Based on the NBA‘s current salary cap projection of $101 million for the 2017-18 season, Embiid will be eligible to earn $25.3 million next season for a total of $146.5 million.
If he’s named the 2017-18 most valuable player, lands on one of the All-NBA teams or wins Defensive Player of the Year, Embiid’s salary would jump to $175.7 million over five years as a super-max extension starting at $30.3 million.
The actual figures won’t be locked in until next July, when the league officially sets the salary cap. Meanwhile, once the Sixers finalize Embiid’s contract, the details will be available to each NBA franchise. Multiple executives told Bleacher Report that they are eager to see the language in the agreement.
Exactly how much is guaranteed will clarify how far out on a limb Philadelphia is actually going. One executive called the extension “inevitable,” noting that both sides have the potential to “hit it out of the park,” while the Sixers appear to have maintained some ability to “cut bait.”
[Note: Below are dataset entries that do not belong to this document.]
Lemma extract_table_cases rows bench court_time court_no date :
  Forall (table_case bench court_time court_no date)
    (extract_cases_from_table rows bench court_time court_no date).
Proof.
  unfold extract_cases_from_table.
  set (st := {| results := []; current_main_case := None; last_case_no := None |}).
  assert (Hst : Forall (table_case bench court_time court_no date) (results st))
    by constructor.
  clearbody st. revert st Hst.
  induction rows as [|cells rows IH]; intros st Hst; [exact Hst|].
  simpl. apply IH, row_step_table_cases, Hst.
Qed.

(** *** The walk over the nodes *)

(** A table is read with the values of the container. *)
Lemma node_step_table text date st rows :
  (re_search time_re (normalize_text text) = None -> current_time st = py "N/A") ->
  (re_search court_no_re (normalize_text text) = None ->
   current_court_no st = py "N/A") ->
  node_step text date st (Table rows) =
  {| current_bench := current_bench st;
     current_time := shown_time text;
     current_court_no := shown_court_no text;
     all_results :=
       all_results st ++
       extract_cases_from_table rows (current_bench st) (shown_time text)
         (shown_court_no text) (shown_date text date) |}.
Proof.
  intros Ht Hn. unfold node_step, shown_time, shown_court_no, shown_date.
  destruct (re_search time_re (normalize_text text)) as [mt|];
    [|rewrite (Ht eq_refl)];
    (destruct (re_search court_no_re (normalize_text text)) as [mn|];
     [|rewrite (Hn eq_refl)]); reflexivity.
Qed.

Lemma bench_after_snoc nodes n :
  bench_after (nodes ++ [n]) =
  match n with
  | H3 heading =>
      match re_search judges_re (normalize_text heading) with
      | Some _ => normalize_text heading
      | None => bench_after nodes
      end
  | Table _ => bench_after nodes
  end.
Proof.
  unfold bench_after. rewrite rev_app_distr. simpl.
  destruct n as [heading|rows]; simpl; [|reflexivity].
  destruct (re_search judges_re (normalize_text heading)); reflexivity.
Qed.

Lemma node_step_invariant text date nodes st n :
  walk_invariant text date nodes st ->
  walk_invariant text date (nodes ++ [n]) (node_step text date st n).
Proof.
  intros (Hb & Ht & Hn & Hr). unfold walk_invariant.
  rewrite bench_after_snoc. destruct n as [heading|rows].
  - unfold node_step.
    destruct (re_search judges_re (normalize_text heading)); simpl; auto.
  - rewrite node_step_table by assumption. simpl.
    split; [exact Hb|].
    split; [intros Hnone; unfold shown_time; rewrite Hnone; reflexivity|].
    split; [intros Hnone; unfold shown_court_no; rewrite Hnone; reflexivity|].
    apply Forall_app. split; [exact Hr|].
    eapply List.Forall_impl; [|apply extract_table_cases].
    intros d Hd. exists (current_bench st). exact Hd.
Qed.

Lemma fold_nodes_invariant text date more : forall nodes st,
  walk_invariant text date nodes st ->
  walk_invariant text date (nodes ++ more)
    (fold_left (node_step text date) more st).
Proof.
  induction more as [|n more IH]; intros nodes st Hst.
  - rewrite app_nil_r. exact Hst.
  - simpl. replace (nodes ++ n :: more) with ((nodes ++ [n]) ++ more)
      by (rewrite <- app_assoc; reflexivity).
    apply IH, node_step_invariant, Hst.
Qed.
(** * MineGuard: feature fusion and rockfall-risk classification

    A shallow embedding of the [/predict] pipeline of the MineGuard backend:
    [app/main.py] (coordinate parsing, feature resolution, demo overrides,
    alert formatting, the rainfall of the summary of [/weather]) and
    [app/models/predictor.py] (the classifier wrapper).

    Python floats are IEEE binary64 numbers, modelled by Rocq's primitive
    floats, so that literals such as [0.7] denote the same double as in the
    source and comparisons behave as they do there (including on NaN).
    Python dicts keyed by strings are finite maps ([gmap string _]).  External
    collaborators (weather, slope, sensor state, the pickled model) are the
    fields of a record of oracles; every call to one of them is logged. *)

From Stdlib Require Import ZArith Ascii String Floats Lia.
From stdpp Require Import gmap strings list fin_maps.

Set Warnings "-inexact-float,-register-all".

Local Open Scope Z_scope.

(** ** Binary64 arithmetic as Python uses it *)

Module PyFloat.

(** The double nearest to the rational [(-1)^s * n / d], ties to even;
    an infinity when the quotient is out of range.  This is what the
    runtime's decimal-to-double conversion, [int] to [float] conversion and
    [int / int] compute. *)
Definition nearest (s : bool) (n d : positive) : float :=
  SF2Prim (SFdiv prec emax (S754_finite s n 0) (S754_finite false d 0)).

Definition signed_zero (s : bool) : float := if s then PrimFloat.neg_zero else PrimFloat.zero.

Definition is_finite (f : float) : bool :=
  negb (is_nan f) && negb (is_infinity f).

(** [float(z)] for an [int]: [None] stands for [OverflowError]. *)
Definition of_int (z : Z) : option float :=
  match z with
  | Z0 => Some PrimFloat.zero
  | Zpos n => let f := nearest false n 1 in
              if is_infinity f then None else Some f
  | Zneg n => let f := nearest true n 1 in
              if is_infinity f then None else Some f
  end.

(** [a / b] for two [int]s, [b > 0]: [None] stands for [OverflowError]. *)
Definition int_truediv (a : Z) (b : positive) : option float :=
  match a with
  | Z0 => Some PrimFloat.zero
  | Zpos n => let f := nearest false n b in
              if is_infinity f then None else Some f
  | Zneg n => let f := nearest true n b in
              if is_infinity f then None else Some f
  end.
(** What [performVerification] does with a well-formed, non-empty
    hexadecimal text once the white space and the prefix are gone. *)
Lemma performVerification_clean (parseArray : string -> option (list string))
    (publicInputsInput proofHexInput : string) (inputs : list string)
    (bytes : list Z) :
  publicInputsInput <> "" -> proofHexInput <> "" ->
  parseArray publicInputsInput = Some inputs ->
  Forall u8 bytes -> bytes <> [] ->
  PseudokuGame.cleanProofHex proofHexInput = toHex bytes ->
  PseudokuGame.performVerification parseArray true publicInputsInput proofHexInput
  = PseudokuGame.Submitted
      {| ProofData.proof := bytes; ProofData.publicInputs := inputs |}.
Proof.
  intros Hpub Hhex Hparse Hbytes Hne Hclean.
  unfold PseudokuGame.performVerification.
  apply String.eqb_neq in Hpub, Hhex. rewrite Hpub, Hhex. cbn [orb].
  rewrite Hparse, Hclean.
  pose proof (toHex_lowerHex bytes Hbytes) as Hlower.
  assert (Htest : testHex (toHex bytes) = true).
  { unfold testHex. rewrite (lowerHex_allHex _ Hlower).
    pose proof (toHex_nonempty bytes Hbytes Hne) as Hnonempty.
    destruct (toHex bytes); [contradiction | reflexivity]. }
  rewrite Htest, (toHex_length bytes Hbytes).
  replace (2 * length bytes) with (length bytes * 2) by lia.
  rewrite Nat.Div0.mod_mul. cbn [negb orb Nat.eqb].
  unfold matchPairs. rewrite (matchPairs_toHex bytes Hbytes).
  destruct bytes as [|b rest]; [contradiction|]. cbn [map negb].
  rewrite <- (parse_hexBytes (b :: rest) Hbytes) at 1. reflexivity.
Qed.

(** C3, for a proof of at least one byte.  The exported [proof] string is
    made of lower-case hexadecimal digits, two per byte, and does not start
    with [0x]; the exported public inputs are those of the artifact; and
    [performVerification], given that string (with or without a leading
    [0x]) and a text that parses to the exported public inputs, submits to
    the verifier the artifact itself: the same bytes and the same public
    inputs. *)
Theorem proof_hex_roundtrip (parseArray : string -> option (list string))
    (artifact : ProofData.t) (challengeId : string) (timeInMs : Z)
    (now publicInputsInput : string) :
  Forall u8 (ProofData.proof artifact) ->
  ProofData.proof artifact <> [] ->
  publicInputsInput <> "" ->
  parseArray publicInputsInput
  = Some (ProofDataExport.publicInputs
            (prepareProofExport artifact challengeId timeInMs now)) ->
  lowerHexString
    (ProofDataExport.proof (prepareProofExport artifact challengeId timeInMs now))
  = true
  /\ String.length
       (ProofDataExport.proof (prepareProofExport artifact challengeId timeInMs now))
     = 2 * length (ProofData.proof artifact)
  /\ (forall rest,
        ProofDataExport.proof (prepareProofExport artifact challengeId timeInMs now)
        <> String "0" (String "x" rest))
  /\ ProofDataExport.publicInputs
       (prepareProofExport artifact challengeId timeInMs now)
     = ProofData.publicInputs artifact
  /\ PseudokuGame.performVerification parseArray true publicInputsInput
       (ProofDataExport.proof (prepareProofExport artifact challengeId timeInMs now))
     = PseudokuGame.Submitted artifact
  /\ PseudokuGame.performVerification parseArray true publicInputsInput
       (String "0" (String "x"
          (ProofDataExport.proof
             (prepareProofExport artifact challengeId timeInMs now))))
     = PseudokuGame.Submitted artifact.
Proof.
  destruct artifact as [bytes inputs]. cbn [prepareProofExport ProofData.proof
    ProofData.publicInputs ProofDataExport.proof ProofDataExport.publicInputs].
  intros Hbytes Hne Hpub Hparse.
  pose proof (toHex_lowerHex bytes Hbytes) as Hlower.
  pose proof (toHex_nonempty bytes Hbytes Hne) as Hnonempty.
  repeat split.
  - exact Hlower.
  - apply toHex_length, Hbytes.
  - intros rest. apply lowerHex_no_0x, Hlower.
  - apply performVerification_clean; try assumption.
    apply cleanProofHex_lowerHex, Hlower.
  - apply performVerification_clean; try assumption; [discriminate|].
    apply cleanProofHex_0x_lowerHex, Hlower.
Qed.
(** * moltcook.io: the secret codec and the combined-activity aggregator

    A shallow embedding of the two TypeScript modules of the repository
    that carry logic:

    - the wallet/secret codec ([getEncryptionKey], [encrypt], [decrypt],
      [generateWalletKeypair], [isValidSolanaAddress]);
    - [DatabaseStorage.getCombinedActivity], which merges posts, trades
      and audit logs into one feed.

    JavaScript strings are sequences of UTF-16 code units, buffers are
    sequences of bytes, exceptions are an error monad, [process.env] and
    the database handle are explicit arguments.  The Node [crypto]
    primitives, the ed25519 key generation and the SQL engine are external
    to the repository: they appear as records of operations. *)

From Stdlib Require Import List ZArith NArith Lia Bool Ascii String.
From Stdlib Require Import Init.Byte Strings.Byte.
From Stdlib Require Import Sorted Permutation DecimalString DecimalZ.
From stdpp Require Import base gmap.
Import ListNotations.

Local Open Scope N_scope.

(** ** JavaScript strings *)

Module Js.

(** A string is its sequence of UTF-16 code units (each below [2^16]). *)
Definition jsstring := list N.

(** An ASCII literal of the source text. *)
Definition lit (s : string) : jsstring :=
  List.map N_of_ascii (list_ascii_of_string s).

Definition code_unit_ok (c : N) : Prop := c < 65536.

(** [s1 === s2] on strings. *)
Fixpoint str_eqb (s1 s2 : jsstring) : bool :=
  match s1, s2 with
  | [], [] => true
  | a :: r1, b :: r2 => (a =? b) && str_eqb r1 r2
  | _, _ => false
  end.

(** Truthiness of a string: only the empty string is falsy. *)
Definition truthy (s : jsstring) : bool :=
  match s with [] => false | _ :: _ => true end.

(** [s || d] where [s] may be [undefined]. *)
Definition or_default (s : option jsstring) (d : jsstring) : jsstring :=
  match s with
  | Some v => if truthy v then v else d
  | None => d
  end.
(** * Hotel back end: submissions and rooms over an in-memory SQLite store

    A shallow embedding of [src/server.js].  The file holds three variants
    of the same Express service; the third one (submissions and rooms, with
    create, update and delete of rooms) is the main model, the first one
    ("comprehensive error handling") is embedded in [Module V1].

    Conventions.
    - Text is a Rocq [string]: the UTF-8 bytes of the JavaScript string,
      which is how SQLite stores and compares TEXT (a string with an
      unpaired surrogate has no such bytes and is not covered).
    - A request field is absent ([Undefined]), [Null], or a value of the
      JSON type the data model gives it.
    - A handler is a function from the store (and the clocks it reads) to
      the new store and what the request observes: a response, or an
      exception thrown inside the database callback.
    - SQLite is modelled by the statements the source issues: tables are
      finite maps from rowid to row, AUTOINCREMENT keeps the largest rowid
      ever handed out, NOT NULL and UNIQUE are checked on INSERT and UPDATE. *)

From Stdlib Require Import ZArith NArith Ascii String.
From stdpp Require Import base option list sorting strings gmap fin_maps.

Local Open Scope Z_scope.
(** X8.  When [bisection] raises [ValueError], a pass started from a bracket
    with [f] positive at both ends, and the message says so, or negative at
    both ends, and the message says so. *)
Theorem bisection_value_error_sound f x_0 x_1 eps max_its msg :
  bisection f x_0 x_1 eps max_its = Raise (ValueError msg) ->
  exists a b m i,
    bisection_pass f eps max_its x_0 x_1 (a, b, m, i)
    /\ ((msg = "f(x) positive for both endpoints."%string
         /\ (f a >? 0)%float = true /\ (f b >? 0)%float = true)
        \/ (msg = "f(x) negative for both endpoints."%string
            /\ (f a <? 0)%float = true /\ (f b <? 0)%float = true)).
Proof.
  intros H. pose proof (bisection_ends_spec f eps max_its x_0 x_1) as E.
  rewrite H in E. remember (Raise (ValueError msg)) as res eqn:Hres.
  destruct E as [G|a b m i e Hpass Hbody|a b m i a' b' m' i' Hpass Hbody G];
    try discriminate; injection Hres as ->.
  exists a, b, m, i. split; [assumption|].
  apply bisection_body_raises in Hbody.
  destruct Hbody as [(Hm & Ha & Hb)|[(Hm & Ha & Hb)|(Hm & _)]];
    try discriminate; injection Hm as ->; auto.
Qed.

Lemma bisection_value_error_sound_witness :
  bisection sq_plus_1 0 2 0.5 20
  = Raise (ValueError "f(x) positive for both endpoints.")
  /\ exists a b m i,
       bisection_pass sq_plus_1 0.5 20 0 2 (a, b, m, i)
       /\ (("f(x) positive for both endpoints."%string
            = "f(x) positive for both endpoints."%string
            /\ (sq_plus_1 a >? 0)%float = true
            /\ (sq_plus_1 b >? 0)%float = true)
           \/ ("f(x) positive for both endpoints."%string
               = "f(x) negative for both endpoints."%string
               /\ (sq_plus_1 a <? 0)%float = true
               /\ (sq_plus_1 b <? 0)%float = true)).
Proof.
  assert (bisection sq_plus_1 0 2 0.5 20
          = Raise (ValueError "f(x) positive for both endpoints.")) as H
      by (vm_compute; reflexivity).
  split; [exact H|].
  exact (bisection_value_error_sound sq_plus_1 0 2 0.5 20 _ H).
Defined.

(** X9.  From a bracket with [f] of opposite signs at its ends, [bisection]
    raises no [ValueError]: it returns or raises [ConvergenceError]. *)
Theorem bisection_valid_bracket f x_0 x_1 eps max_its :
  opposite_signs f x_0 x_1 = true ->
  (exists r, bisection f x_0 x_1 eps max_its = Ok r)
  \/ bisection f x_0 x_1 eps max_its = Raise ConvergenceError.
Proof.
  intros Hopp.
  pose proof (bisection_ends_signed f eps max_its x_0 x_1 _ Hopp
                (bisection_ends_spec f eps max_its x_0 x_1)) as H.
  destruct (bisection f x_0 x_1 eps max_its) as [r|e].
  - left. exists r. reflexivity.
  - right. rewrite (H e eq_refl). reflexivity.
Qed.

Lemma bisection_valid_bracket_witness :
  opposite_signs sq_minus_2 0 2 = true
  /\ ((exists r, bisection sq_minus_2 0 2 0x1p-17 3 = Ok r)
      \/ bisection sq_minus_2 0 2 0x1p-17 3 = Raise ConvergenceError).
Proof.
  split; [reflexivity|].
  exact (bisection_valid_bracket sq_minus_2 0 2 0x1p-17 3 eq_refl).
Defined.

(** X10.  No pass of [bisection] starts with the counter below [0] or above
    the cap, and [ConvergenceError] is raised by the pass that starts with
    the counter at the cap ([0] for a negative cap). *)
Theorem bisection_gives_up_at_cap f x_0 x_1 eps max_its :
  (forall a b m i,
     bisection_pass f eps max_its x_0 x_1 (a, b, m, i) ->
     0 <= i <= Z.max 0 max_its)
  /\ (bisection f x_0 x_1 eps max_its = Raise ConvergenceError ->
      exists a b m,
        bisection_pass f eps max_its x_0 x_1 (a, b, m, Z.max 0 max_its)).
Proof.
  split.
  - intros a b m i. apply bisection_pass_counter.
  - intros H. pose proof (bisection_ends_spec f eps max_its x_0 x_1) as E.
    rewrite H in E. remember (Raise ConvergenceError) as res eqn:Hres.
    destruct E as [G|a b m i e Hpass Hbody|a b m i a' b' m' i' Hpass Hbody G];
      try discriminate; injection Hres as ->.
    apply bisection_body_raises in Hbody.
    destruct Hbody as [(Hm & _)|[(Hm & _)|(_ & Hcap)]]; try discriminate.
    pose proof (bisection_pass_counter f eps max_its _ _ _ _ _ _ Hpass) as Hi.
    exists a, b, m. replace (Z.max 0 max_its) with i by lia. assumption.
Qed.

(** With a cap of one pass, bisection on [x^2 - 2] over [[0, 2]] gives up in
    its second pass, started from [[1, 2]] with the counter at [1]. *)
Lemma bisection_gives_up_at_cap_witness :
  bisection sq_minus_2 0 2 0x1p-17 1 = Raise ConvergenceError
  /\ exists a b m, bisection_pass sq_minus_2 0x1p-17 1 0 2 (a, b, m, Z.max 0 1).
Proof.
  assert (bisection sq_minus_2 0 2 0x1p-17 1 = Raise ConvergenceError) as H
      by (vm_compute; reflexivity).
  split; [exact H|].
  exact (proj2 (bisection_gives_up_at_cap sq_minus_2 0 2 0x1p-17 1) H).
Defined.

(** X11.  A pass that leaves the bracket as it found it, with the guard
    holding before and after, is repeated until the cap: the loop ends with
    [ConvergenceError]. *)
Theorem bisection_stalls f eps max_its a b m i m' i' :
  (abs (f m) >? eps)%float = true ->
  bisection_body f max_its a b m i = Ok (a, b, m', i') ->
  (abs (f m') >? eps)%float = true ->
  bisection_while f eps max_its a b m i = Raise ConvergenceError.
Proof.
  intros G Hbody G'. rewrite bisection_while_pass, G, Hbody.
  apply (bisection_while_stalled f eps max_its a b m'
           (Z.to_nat (max_its - i'))); [lia|assumption|].
  apply (bisection_body_again f max_its a b m i a b m' i'). assumption.
Qed.
(** The body of the [try] of [_parse_coordinates] *)
Definition parse_coordinates_body (answer task : string)
    : exn + option geometry :=
  if String.eqb task "pointing" then
    match Regex.findall point_pattern answer with
    | [] => inr None
    | matches => pts ← comprehension point_of matches; inr (Some (Points pts))
    end
  else if str_in task ["affordance"; "grounding"] then
    match Regex.findall box_pattern answer with
    | [] =>
        match Regex.findall point_pattern answer with
        | [] => inr None
        | matches =>
            bxs ← comprehension box_around matches; inr (Some (Boxes bxs))
        end
    | matches => bxs ← comprehension box_of matches; inr (Some (Boxes bxs))
    end
  else if String.eqb task "trajectory" then
    match Regex.findall bracket_pair_pattern answer with
    | [] =>
        match Regex.findall point_pattern answer with
        | [] => inr None
        | matches =>
            pts ← comprehension point_of matches; inr (Some (Points pts))
        end
    | matches => pts ← comprehension point_of matches; inr (Some (Points pts))
    end
  else inr None.

(** [_parse_coordinates]: an exception of the body is swallowed *)
Definition _parse_coordinates (answer task : string) : option geometry :=
  match parse_coordinates_body answer task with
  | inr result => result
  | inl _ => None
  end.

(** What the extraction reads from the groups of one match: a point,
    a box, and the box of half-width 30 around a point. *)
Definition reads_point (groups : list string) (p : F * F) : Prop :=
  exists x y cx cy,
    groups = [x; y] /\ py_float x = Some cx /\ py_float y = Some cy
    /\ p = (cx, cy).

Definition reads_box (groups : list string) (b : F * F * F * F) : Prop :=
  exists x1 y1 x2 y2 a1 b1 a2 b2,
    groups = [x1; y1; x2; y2]
    /\ py_float x1 = Some a1 /\ py_float y1 = Some b1
    /\ py_float x2 = Some a2 /\ py_float y2 = Some b2
    /\ b = (a1, b1, a2, b2).

Definition reads_box_around (groups : list string) (b : F * F * F * F) : Prop :=
  exists x y cx cy,
    groups = [x; y] /\ py_float x = Some cx /\ py_float y = Some cy
    /\ b = (float_sub cx (float_of_int 30), float_sub cy (float_of_int 30),
            float_add cx (float_of_int 30), float_add cy (float_of_int 30)).
Lemma appended_join (d : string) (ds : list string) :
  appended (d :: ds) = join ", " (d :: ds) +:+ ", ".
Proof.
  revert d. induction ds as [|d' ds IH]; intros d.
  - simpl. by rewrite string_app_nil_r.
  - change (appended (d :: d' :: ds)) with (d +:+ ", " +:+ appended (d' :: ds)).
    rewrite IH.
    change (join ", " (d :: d' :: ds)) with (d +:+ ", " +:+ join ", " (d' :: ds)).
    by rewrite !string_app_assoc.
Qed.

Lemma add_column_declaration (sql : string) (c : column) :
  add_column sql c = sql +:+ appended (option_list (declaration c)).
Proof.
  unfold add_column, declaration, sql_type.
  repeat case_decide; simpl;
    rewrite ?string_app_nil_r, ?string_app_assoc; done.
Qed.

Lemma appended_app (xs ys : list string) :
  appended (xs ++ ys) = appended xs +:+ appended ys.
Proof.
  induction xs as [|x xs IH]; simpl; [done|].
  by rewrite IH, !string_app_assoc.
Qed.

Lemma fold_add_column (cols : list column) : ∀ sql,
  fold_left add_column cols sql = sql +:+ appended (declarations cols).
Proof.
  induction cols as [|c cols IH]; intros sql; simpl.
  - by rewrite string_app_nil_r.
  - rewrite IH, add_column_declaration, string_app_assoc. f_equal.
    unfold declarations. simpl. destruct (declaration c); simpl; [|done].
    by rewrite !string_app_assoc.
Qed.

Lemma dict_set_fresh (d : list column) k v :
  k ∉ d.*1 → dict_set d k v = d ++ [(k, v)].
Proof.
  induction d as [|[k' v'] d IH]; simpl; intros Hk; [done|].
  apply not_elem_of_cons in Hk as [Hne Hk].
  case_decide; [congruence|]. by rewrite IH.
Qed.

Lemma fold_dict_set_fresh (cols : list column) : ∀ d,
  NoDup (d.*1 ++ cols.*1) →
  fold_left (λ d c, dict_set d c.1 c.2) cols d = d ++ cols.
Proof.
  induction cols as [|[k v] cols IH]; intros d Hnd; simpl.
  - by rewrite app_nil_r.
  - rewrite dict_set_fresh.
    + rewrite IH; [by rewrite <- app_assoc|].
      rewrite fmap_app. simpl. by rewrite <- app_assoc.
    + simpl in Hnd. apply NoDup_app in Hnd as (_ & Hd & _).
      intros Hin. apply (Hd k Hin). left.
Qed.

(** [read_csv] hands out distinct column names, and then the dict lists
    the columns as the dataframe does. *)
Lemma to_dict_NoDup (cols : list column) : NoDup cols.*1 → to_dict cols = cols.
Proof. intros H. unfold to_dict. by rewrite fold_dict_set_fresh. Qed.

(** C10. For a dataframe with distinct column names, the statement is the
    header, then one declaration [name TYPE] for each column whose dtype
    is object, int64, float64, bool or datetime64[ns] (VARCHAR(MAX), INT,
    FLOAT, BIT, DATETIME), in column order and separated by [", "], then
    [")"]; columns of any other dtype leave no trace.  With no such
    column there is no declaration at all; the slice [[:-2]] then cuts
    the end of the header. *)
Theorem create_table_sql_declarations (cols : list column) :
  NoDup cols.*1 →
  create_table_sql cols =
    match declarations cols with
    | [] => "CREATE TABLE covidtracking)"
    | ds => "CREATE TABLE covidtracking (" +:+ join ", " ds +:+ ")"
    end.
Proof.
  intros Hnd. unfold create_table_sql. rewrite to_dict_NoDup by done.
  rewrite fold_add_column.
  destruct (declarations cols) as [|d ds].
  - reflexivity.
  - rewrite appended_join, <- string_app_assoc, drop_last2_sep.
    by rewrite string_app_assoc.
Qed.

(** Two columns of the same name would share one entry of the dict. *)
Example to_dict_duplicate :
  to_dict [("a", "int64"); ("b", "bool"); ("a", "object")]
  = [("a", "object"); ("b", "bool")].
Proof. reflexivity. Qed.

Lemma create_table_sql_declarations_witness :
  create_table_sql sample_columns =
    "CREATE TABLE covidtracking (date VARCHAR(MAX), death INT, rate FLOAT, ok BIT, seen DATETIME)".
Proof.
  rewrite (create_table_sql_declarations sample_columns).
  - reflexivity.
  - apply (bool_decide_unpack _). vm_compute. exact I.
Defined.

End CreateTable.

(** ** Notebook 09: the Bing search tool, the stream consumer, invoke *)

Module BingChat.

(** *** Cell 5: [MyBingSearch] *)

(** The tool object; [name] and [description] are class constants. *)
Record MyBingSearch := { k : Z }.

Definition name : string := "Searcher".

(** [BingSearchAPIWrapper(k=...)] *)
Record BingSearchAPIWrapper := { wrapper_k : Z }.

(** Python values passed in a call. *)
Inductive pyval :=
  | PStr (s : string)
  | PInt (z : Z).

(** Binding of a call's positional and keyword arguments to a parameter
    list: positional arguments fill the parameters from the left, each
    remaining parameter is looked up by name; [None] is Python's
    [TypeError] (too many positionals, a parameter given twice or not at
    all, an unknown keyword). *)
Fixpoint bind_keywords (params : list string) (kwargs : gmap string pyval)
    : option (list pyval) :=
  match params with
  | [] => if decide (kwargs = ∅) then Some [] else None
  | p :: params' =>
      v ← kwargs !! p;
      vs ← bind_keywords params' (delete p kwargs);
      Some (v :: vs)
  end.

Fixpoint bind_args (params : list string) (args : list pyval)
    (kwargs : gmap string pyval) : option (list pyval) :=
  match args, params with
  | [], _ => bind_keywords params kwargs
  | _ :: _, [] => None
  | a :: args', p :: params' =>
      match kwargs !! p with
      | Some _ => None
      | None => vs ← bind_args params' args' kwargs; Some (a :: vs)
      end
  end.

(** Modelled from the spec: the parameter list of the library method
    [BingSearchAPIWrapper.results], whose declaration is not in the
    notebook; the tool calls it with the query first and the count as
    [num_results]. *)
Definition results_params : list string := ["query"; "num_results"].

(** A coroutine: it returns, or it is suspended on a job handed to an
    executor and resumes with the job's value. *)
Inductive coro (A : Type) : Type :=
  | Return (a : A)
  | Await {B : Type} (job : unit → B) (resume : B → coro A).
Arguments Return {A} a.
Arguments Await {A B} job resume.

(** The event loop drives a coroutine to its value, running each job
    when the coroutine waits for it. *)
Fixpoint run_until_complete {A : Type} (c : coro A) : A :=
  match c with
  | Return a => a
  | Await job resume => run_until_complete (resume (job tt))
  end.

(** [await loop.run_in_executor(executor, func, arg, ...)] *)
Definition run_in_executor {B : Type} (func : list pyval → B)
    (args : list pyval) : coro B :=
  Await (λ _, func args) Return.

Section Tool.
(** The search service behind [bing.results], as a function of the
    wrapper, the query and the count. *)
Context {R : Type} (results : BingSearchAPIWrapper → string → Z → R).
Even with partial guarantees, Philadelphia is paying out a hefty salary to a player who has battled back, foot and knee injuries dating back to his one year at Kansas. Embiid has played in just 31 NBA games since he was drafted third in 2014.
But when he has taken the court, Embiid has been electric, averaging 20.2 points with 7.8 rebounds and 2.5 blocks in just 25.4 minutes per game.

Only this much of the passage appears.